Solo le future spose di Krakh’thul possono vantare un onore simile. Solo noi possiamo.
Di notte i dignitari orchi ci circondano e precedono con torce per tenere lontani i mostri che dicono vivano nelle ombre. Ma non ne esistono nella foresta, e se esistessero non ci farebbero nulla: neppure un insetto oserebbe posarsi sul nostro corpo nudo. Siamo elfe, siamo perfette, e niente ha la sfrontatezza di toccarci con l’intenzione di farci del male.
Siamo state cresciute ad Aeloria con questo futuro già scritto per noi, lontano da ogni fatica e dispiacere, divise dai nostri coetanei che non hanno avuto la nostra stessa fortuna di essere state scelte ancora prima della nascita. I nostri genitori e i Saggi erano in lacrime mentre i dignitari orchi ci portavano fuori dal nostro villaggio, incapaci di contenere l’orgoglio per il fulgido destino che ci attende.

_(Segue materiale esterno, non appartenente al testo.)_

(** ** Password reset *)

Record ResetPasswordResult := mkResetPassword {
  rp_UserID : string; rp_GroupID : string; rp_SessionsRevoked : Z; rp_DeviceTokensRevoked : Z }.

Definition ResetPassword_validate (username newPasswordHash : string) (now : Z) : res unit :=
  reject (username =?s "") "storage: ResetPassword needs a non-empty username";;
  reject (newPasswordHash =?s "") "storage: ResetPassword needs a non-empty newPasswordHash";;
  reject (now <=? 0)%Z "storage: ResetPassword needs a positive Unix-millisecond now".

(** The transaction, for the user that was found. *)
Definition reset_user (target : User) (newPasswordHash : string) (now : Z) : M ResetPasswordResult :=
  Tx (
    seq ← AllocChangeSeq (GroupID target);
    rows ← UpdateUserPasswordHash newPasswordHash now seq (GroupID target) (ID target);
    if (rows =? 0)%Z then throw ErrUserNotFound else
    sessionsRevoked ← RevokeAllSessionsForUser now seq (GroupID target) (ID target);
    deviceTokensRevoked ← RevokeAllDeviceTokensForUser now seq (GroupID target) (ID target);
    mret (mkResetPassword (ID target) (GroupID target) sessionsRevoked deviceTokensRevoked)).

Definition ResetPassword (username newPasswordHash : string) (now : Z) : M ResetPasswordResult :=
  lift (ResetPassword_validate username newPasswordHash now);;
  target ← UserForLogin username;
  reset_user target newPasswordHash now.

(** ** Lists *)

Definition ListGroupMembers (group : string) : M (list User) := fun w =>
  (Ok (order_by (fun a b : User => (CreatedAt a <? CreatedAt b)%Z
                   || ((CreatedAt a =? CreatedAt b)%Z && String.leb (ID a) (ID b)))
         (where_ (fun u : User => (GroupID u =?s group) && live u) (users (wdb w)))), w).

Record Member := mkMember { mem_ID : string; mem_Username : string; mem_Role : string; mem_JoinedAtUnixMilli : Z }.

Definition toMember (u : User) : Member := mkMember (ID u) (usr_Username (Cols u)) (usr_Role (Cols u)) (CreatedAt u).

Definition Members_List (group : string) : M (list Member) :=
  rows ← ListGroupMembers group; mret (toMember <$> rows).

(** ** Evolution *)

Lemma readonly_GetGroup g : readonly (GetGroup g).
Proof. intros w. unfold GetGroup. by destruct (groups (wdb w) !! g) as [G|]; [destruct (grp_DeletedAt G)|]. Qed.
#[export] Hint Resolve readonly_GetGroup : evo.

(** A write to the row of the group alone, not to its counter. *)
Lemma Evo_set_group g c0 db G :
  grp_ChangeSeqCounter G = counter g db -> Evo g c0 db (set_groups (<[g := G]> (groups db)) db).
Proof.
  intros HG.
  assert (Hcnt : counter g (set_groups (<[g:=G]> (groups db)) db) = counter g db).
  { unfold counter at 1. simpl. by rewrite lookup_insert_eq. }
  split; simpl; try apply table_evo_refl; try done; [lia|..].
  - intros h Hh. by rewrite lookup_insert_ne.
  - intros k. destruct (mutations db !! k); naive_solver.
  - intros k. destruct (conflicts db !! k); naive_solver.
Qed.

Lemma evo_CreateGroup g c0 lb name now : evo g c0 lb (CreateGroup g name now).
Proof.
  intros w _ _. unfold CreateGroup. destruct (groups (wdb w) !! g) as [G|] eqn:EG; simpl; [reflexivity|].
  apply Evo_set_group. unfold counter. by rewrite EG.
Qed.

Lemma evo_CreateGroupIfNone g c0 lb name now : evo g c0 lb (CreateGroupIfNone g name now).
Proof.
  intros w _ _. unfold CreateGroupIfNone. destruct (decide _) as [Hn|]; simpl; [|reflexivity].
  apply Evo_set_group. unfold counter. by rewrite Hn, lookup_empty.
Qed.

Lemma evo_UpdateGroupVisibility g c0 lb a b c now seq v : evo g c0 lb (UpdateGroupVisibility a b c now seq g v).
Proof.
  intros w _ _. unfold UpdateGroupVisibility. destruct (groups (wdb w) !! g) as [G|] eqn:EG; [|reflexivity].
  destruct (grp_DeletedAt G); [reflexivity|]. destruct (grp_Version G =? v)%Z; [|reflexivity].
  destruct (_ && _); [|reflexivity]. simpl. apply Evo_set_group. unfold counter. by rewrite EG.
Qed.
#[export] Hint Resolve evo_CreateGroup evo_CreateGroupIfNone evo_UpdateGroupVisibility : evo.

Lemma method_GroupVisibility_Update g p : method g (GroupVisibility_Update g p).
Proof. solve_method. Qed.
Lemma method_RegisterFirstUser p : method (fu_GroupID p) (RegisterFirstUser p).
Proof. solve_method. Qed.
Lemma method_RegisterNewGroup p : method (fu_GroupID p) (RegisterNewGroup p).
Proof. solve_method. Qed.
Lemma method_RehashPassword g u h now : method g (RehashPassword g u h now).
Proof. solve_method. Qed.
Lemma method_CreateSession p : method (sp_GroupID p) (CreateSession p).
Proof. solve_method. Qed.
Lemma method_RevokeSession g u s now : method g (RevokeSession g u s now).
Proof. solve_method. Qed.
Lemma method_RevokeCallingSession g u h now : method g (RevokeCallingSession g u h now).
Proof. solve_method. Qed.
Lemma method_CreateDeviceToken p : method (dt_GroupID p) (CreateDeviceToken p).
Proof. solve_method. Qed.
Lemma method_RevokeDeviceToken g u d now : method g (RevokeDeviceToken g u d now).
Proof. solve_method. Qed.
Lemma method_CreateInvite p : method (ip_GroupID p) (CreateInvite p).
Proof. solve_method. Qed.
Lemma method_RevokeInvite g i now : method g (RevokeInvite g i now).
Proof. solve_method. Qed.

Lemma evo_redeem_in g c0 lb p : evo g c0 lb (redeem_in g p).
Proof. unfold redeem_in. solve_evo. Qed.

Lemma method_reset_user target h now : method (GroupID target) (reset_user target h now).
Proof. intros w. apply evo_Tx. intros c. solve_evo. Qed.


(** ** Preorders and invariants *)

Lemma steps_groups (R : relation DB) `{!PreOrder R} :
  (forall db t, R db (set_groups t db)) ->
  (forall g name now, steps R (CreateGroup g name now)) /\
  (forall g name now, steps R (CreateGroupIfNone g name now)) /\
  (forall a b c now seq g v, steps R (UpdateGroupVisibility a b c now seq g v)).
Proof.
  intros HR. split_and!; intros; intros w; unfold CreateGroup, CreateGroupIfNone, UpdateGroupVisibility;
    repeat (case_match; simpl; try reflexivity); apply HR.
Qed.

#[export] Hint Extern 2 (steps _ (CreateGroup _ _ _)) => (apply steps_groups; [apply _|solve_frame]) : steps.
#[export] Hint Extern 2 (steps _ (CreateGroupIfNone _ _ _)) => (apply steps_groups; [apply _|solve_frame]) : steps.
#[export] Hint Extern 2 (steps _ (UpdateGroupVisibility _ _ _ _ _ _ _)) =>
  (apply steps_groups; [apply _|solve_frame]) : steps.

Il nostro sposalizio assicurerà ancora la pace e la prosperità al nostro povero villaggio e ai nostri signori orchi. La nostra fortuna sarà la fortuna di tutti.
Giungiamo al termine della foresta eterna, prati dall’erba alta si estendono nella pianura, accarezzati dalla brezza e dal volo delle fatine. Un filo di fumo nero si alza all’orizzonte, da costruzioni che si trovano appoggiate all’orizzonte. “Zargrath”, sussurriamo. Non possiamo credere di essere davvero in vista della città più importante al mondo. Gli orchi impongono il silenzio. Il sentiero fluisce in una strada larga che serpeggia nella pianura. I piedi fanno male, ci sanguinano, ma non possiamo farci attendere: manca un anno al nostro matrimonio, e non abbiamo tempo da perdere.
Pietre e legni strappati dalla terra formano edifici alti quanto alberi, strade polverose piene di fuliggine si spargono e dimezzano come affluenti disseccati. Creature abominevoli, deformi, dalla pelle verrucosa verde e gonfia – le orchesse, ci rendiamo conto – ci guardano dagli incroci, ci indicano, ci appellano con termini come “troie”. Ci guardiamo l’un l’altra, ci chiediamo cosa significhi quella parola, mentre i dignitari le disperdono gridando loro di sparire. Non vogliono che la nostra sensibilità sia toccata da quella vista atroce. Disperdono anche gruppi di giovani orchi, che, da dietro gli angoli, compaiono con i calzoni abbassati. Siamo confuse, ci chiediamo cosa possa essere quello strano dito che hanno al posto dell’orchidea di rugiada in mezzo alle gambe.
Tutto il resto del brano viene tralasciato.